The UN Committee on the Elimination of Discrimination against Women (CEDAW) has published its findings on Denmark, including the self-governing territories of Greenland and the Faroe Islands, which it examined during its latest online session.

The findings contain positive aspects of how Denmark is implementing the Convention on the Elimination of All Forms of Discrimination against Women. These include Denmark’s recent amendments to the Criminal Code to redefine rape on the basis of lack of consent rather than use of force or threat.
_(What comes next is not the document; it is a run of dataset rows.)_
(** * vt100.c: the terminal interpreter and the UART byte FIFO

    A shallow embedding of [vt100_update], [terminal_escape_sequences], the
    cursor helpers and the [fifo_*] functions of [src/vt100.c], with the
    properties of the interpreter stated over it; and of
    [texture_background] and the keyboard handlers, which read and drive
    the interpreter's terminal.

    Conventions.
    - [unsigned] is 32 bits, [size_t] 64 bits, [uint8_t] 8 bits; a value of
      one of these types is a [Z] and every operation that can leave the
      range writes its wrap-around out ([u32], [usize], [u8]).  A conversion
      to [int] is [to_int].
    - The arrays [m] and [attributes] of [vt100_t] are lists (of
      [VT100_MAX_SIZE] elements in a well-typed terminal); a store is stdpp's
      list insert.
    - A failed [assert] is the result [None].
    - [x / 0] and [x % 0] are undefined in C; every statement below is about
      terminals of positive width and height. *)

From Stdlib Require Import ZArith Lia Bool.
From stdpp Require Import base list.

Local Open Scope Z_scope.

(** ** Machine integers *)

Definition u8 (z : Z) : Z := z mod 2 ^ 8.
Definition u32 (z : Z) : Z := z mod 2 ^ 32.
Definition usize (z : Z) : Z := z mod 2 ^ 64.

(** Conversion of a 32-bit pattern to [int] (two's complement). *)
Definition to_int (z : Z) : Z :=
  let r := z mod 2 ^ 32 in if r <? 2 ^ 31 then r else r - 2 ^ 32.

(** The macros [MAX] and [MIN]. *)
Definition MAX (x y : Z) : Z := if x >? y then x else y.
Definition MIN (x y : Z) : Z := if x <? y then x else y.

Definition VT100_MAX_SIZE : Z := 8192.
Definition BACKSPACE : Z := 8.
Definition ESCAPE : Z := 27.
Definition DELETE : Z := 127.

(** [isdigit] in the C locale. *)
Definition isdigit (c : Z) : bool := (48 <=? c) && (c <=? 57).

(** ** Data model *)

(** [color_t], in declaration order. *)
Inductive color_t := BLACK | RED | GREEN | YELLOW | BLUE | MAGENTA | CYAN | WHITE.

Definition color_index (c : color_t) : Z :=
  match c with
  | BLACK => 0 | RED => 1 | GREEN => 2 | YELLOW => 3
  | BLUE => 4 | MAGENTA => 5 | CYAN => 6 | WHITE => 7
  end.

Inductive terminal_state_t :=
  | TERMINAL_NORMAL_MODE
  | TERMINAL_CSI
  | TERMINAL_COMMAND
  | TERMINAL_NUMBER_1
  | TERMINAL_NUMBER_2
  | TERMINAL_DECTCEM
  | TERMINAL_STATE_END.

Definition is_normal (s : terminal_state_t) : bool :=
  match s with TERMINAL_NORMAL_MODE => true | _ => false end.

(** [vt100_attribute_t]: five one-bit flags and two three-bit colour
    indices. *)
Record vt100_attribute_t := mk_attribute {
  bold : bool;
  under_score : bool;
  blink : bool;
  reverse_video : bool;
  conceal : bool;
  foreground_color : Z;
  background_color : Z
}.

Definition attribute_zero : vt100_attribute_t :=
  mk_attribute false false false false false 0 0.

Definition vt100_default_attribute : vt100_attribute_t :=
  mk_attribute false false false false false (color_index WHITE) (color_index BLACK).

Record vt100_t := mk_vt100 {
  cursor : Z;
  cursor_saved : Z;
  n1 : Z;
  n2 : Z;
  height : Z;
  width : Z;
  size : Z;
  state : terminal_state_t;
  blinks : bool;
  cursor_on : bool;
  attribute : vt100_attribute_t;
  attributes : list vt100_attribute_t;
  m : list Z;
  command_index : Z
}.

(** Field stores. *)
Definition set_cursor (t : vt100_t) (v : Z) : vt100_t :=
  mk_vt100 v (cursor_saved t) (n1 t) (n2 t) (height t) (width t) (size t)
    (state t) (blinks t) (cursor_on t) (attribute t) (attributes t) (m t)
    (command_index t).

Definition set_cursor_saved (t : vt100_t) (v : Z) : vt100_t :=
  mk_vt100 (cursor t) v (n1 t) (n2 t) (height t) (width t) (size t)
    (state t) (blinks t) (cursor_on t) (attribute t) (attributes t) (m t)
    (command_index t).

Definition set_n1 (t : vt100_t) (v : Z) : vt100_t :=
  mk_vt100 (cursor t) (cursor_saved t) v (n2 t) (height t) (width t) (size t)
    (state t) (blinks t) (cursor_on t) (attribute t) (attributes t) (m t)
    (command_index t).

Definition set_n2 (t : vt100_t) (v : Z) : vt100_t :=
  mk_vt100 (cursor t) (cursor_saved t) (n1 t) v (height t) (width t) (size t)
    (state t) (blinks t) (cursor_on t) (attribute t) (attributes t) (m t)
    (command_index t).

Definition set_state (t : vt100_t) (v : terminal_state_t) : vt100_t :=
  mk_vt100 (cursor t) (cursor_saved t) (n1 t) (n2 t) (height t) (width t)
    (size t) v (blinks t) (cursor_on t) (attribute t) (attributes t) (m t)
    (command_index t).

Definition set_cursor_on (t : vt100_t) (v : bool) : vt100_t :=
  mk_vt100 (cursor t) (cursor_saved t) (n1 t) (n2 t) (height t) (width t)
    (size t) (state t) (blinks t) v (attribute t) (attributes t) (m t)
    (command_index t).

Definition set_attribute (t : vt100_t) (v : vt100_attribute_t) : vt100_t :=
  mk_vt100 (cursor t) (cursor_saved t) (n1 t) (n2 t) (height t) (width t)
    (size t) (state t) (blinks t) (cursor_on t) v (attributes t) (m t)
    (command_index t).

Definition set_attributes (t : vt100_t) (v : list vt100_attribute_t) : vt100_t :=
  mk_vt100 (cursor t) (cursor_saved t) (n1 t) (n2 t) (height t) (width t)
    (size t) (state t) (blinks t) (cursor_on t) (attribute t) v (m t)
    (command_index t).

Definition set_m (t : vt100_t) (v : list Z) : vt100_t :=
  mk_vt100 (cursor t) (cursor_saved t) (n1 t) (n2 t) (height t) (width t)
    (size t) (state t) (blinks t) (cursor_on t) (attribute t) (attributes t) v
    (command_index t).

Definition set_command_index (t : vt100_t) (v : Z) : vt100_t :=
  mk_vt100 (cursor t) (cursor_saved t) (n1 t) (n2 t) (height t) (width t)
    (size t) (state t) (blinks t) (cursor_on t) (attribute t) (attributes t)
    (m t) v.

(** [memset(a, v, n)] and the loop of [terminal_attribute_block_set]: the
    first [n] elements of the array become [v]. *)
Fixpoint block_set {A} (l : list A) (v : A) (n : nat) {struct n} : list A :=
  match n, l with
  | O, _ => l
  | S k, [] => []
  | S k, _ :: r => v :: block_set r v k
  end.

Definition memset (l : list Z) (v : Z) (n : Z) : list Z :=
  block_set l v (Z.to_nat n).

Definition terminal_attribute_block_set (t : vt100_t) (n : Z)
    (a : vt100_attribute_t) : vt100_t :=
  set_attributes t (block_set (attributes t) a (Z.to_nat n)).

(** ** Cursor helpers *)

Definition terminal_default_command_sequence (t : vt100_t) : vt100_t :=
  set_command_index (set_n2 (set_n1 t 1) 1) 0.

(** [x] and [y] are [unsigned]. *)
Definition terminal_at_xy (t : vt100_t) (x y : Z) (limit_not_wrap : bool) : vt100_t :=
  let '(x, y) :=
    if limit_not_wrap then
      let x := MAX x 0 in
      let y := MAX y 0 in
      (MIN x (u32 (width t - 1)), MIN y (u32 (height t - 1)))
    else (x mod width t, y mod height t) in
  set_cursor t (u32 (u32 (y * width t) + x)).

Definition terminal_x_current (t : vt100_t) : Z := to_int (cursor t mod width t).
Definition terminal_y_current (t : vt100_t) : Z := to_int (cursor t / width t).

(** [x] and [y] are [int]; the two maxima are converted to [unsigned] at the
    call of [terminal_at_xy]. *)
Definition terminal_at_xy_relative (t : vt100_t) (x y : Z) (limit_not_wrap : bool) : vt100_t :=
  let x_current := terminal_x_current t in
  let y_current := terminal_y_current t in
  terminal_at_xy t (u32 (MAX (to_int (x_current + x)) 0))
    (u32 (MAX (to_int (y_current + y)) 0)) limit_not_wrap.

Definition terminal_parse_attribute (a : vt100_attribute_t) (v : Z) : vt100_attribute_t :=
  match v with
  | 0 => mk_attribute false false false false false (color_index WHITE) (color_index BLACK)
  | 1 => mk_attribute true (under_score a) (blink a) (reverse_video a) (conceal a)
           (foreground_color a) (background_color a)
  | 4 => mk_attribute (bold a) true (blink a) (reverse_video a) (conceal a)
           (foreground_color a) (background_color a)
  | 5 => mk_attribute (bold a) (under_score a) true (reverse_video a) (conceal a)
           (foreground_color a) (background_color a)
  | 7 => mk_attribute (bold a) (under_score a) (blink a) true (conceal a)
           (foreground_color a) (background_color a)
  | 8 => mk_attribute (bold a) (under_score a) (blink a) (reverse_video a) true
           (foreground_color a) (background_color a)
  | _ =>
    let a := if (30 <=? v) && (v <=? 37)
             then mk_attribute (bold a) (under_score a) (blink a) (reverse_video a)
                    (conceal a) (v - 30) (background_color a)
             else a in
    if (40 <=? v) && (v <=? 47)
    then mk_attribute (bold a) (under_score a) (blink a) (reverse_video a)
           (conceal a) (foreground_color a) (v - 40)
    else a
  end.

(** ** The escape-sequence state machine *)

(** The three ways out of [terminal_escape_sequences]: the labels [success]
    and [fail], and the plain [return 0] reached by [break]. *)
Definition goto_success (t : vt100_t) : option (vt100_t * Z) :=
  Some (set_state t TERMINAL_NORMAL_MODE, 0).
Definition goto_fail (t : vt100_t) : option (vt100_t * Z) :=
  Some (set_state t TERMINAL_NORMAL_MODE, -1).
Definition return_0 (t : vt100_t) : option (vt100_t * Z) := Some (t, 0).

(** [t->nK = (t->nK * (t->command_index ? 10 : 0)) + (c - '0')] *)
Definition accumulate (t : vt100_t) (n c : Z) : Z :=
  u32 (n * (if command_index t =? 0 then 0 else 10) + (c - 48)).

(** [t->attributes[t->cursor] = t->attribute] *)
Definition store_attribute (t : vt100_t) : vt100_t :=
  set_attributes t (<[Z.to_nat (cursor t) := attribute t]> (attributes t)).

(** The cases of [switch(t->n1)] under ['J'], last to first, each falling
    through to the next as the source does. *)
Definition erase_case_0 (t : vt100_t) : option (vt100_t * Z) :=
  let t := set_m t (memset (m t) 32 (cursor t)) in
  let t := terminal_attribute_block_set t (cursor t) vt100_default_attribute in
  goto_success t.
The Committee, however, remained concerned in a number of areas and made the following recommendations:

  • Consolidate the Danish social model and use it as a catalyst for implementing COVID measures to place women and girls at the centre of recovery strategies;
  • Take urgent measures to address the high rate of sexual violence committed against women with disabilities, in particular intellectual or psychosocial disabilities;
  • Take steps to make employers accountable for sexual harassment in the workplace if they failed to provide sufficient measures to prevent such harassment, and ensure that victims of sexual harassment in the workplace and the educational system have access to effective remedies;
  • Address violence women experience online and offline in public debate and ensure law enforcement measures in relation to the liability of social media companies for unlawful user-generated content;
  • Collect comprehensive data on the causes of the high abortion rate in Greenland and provide appropriate health-care services to Greenlandic women during pregnancy, birth and the postnatal period and to their children;
  • Remove punitive measures for women seeking abortion and consider amending the abortion law in the Faroe Islands to ensure equal access to safe legal abortion and post-abortion services for Faroese women as in Denmark and Greenland;
  • Study the gender-specific impact of climate change on women in Greenland, in particular women dependent on traditional Inuit livelihoods, and ensure women’s equal participation in decision-making processes related to the climate crisis.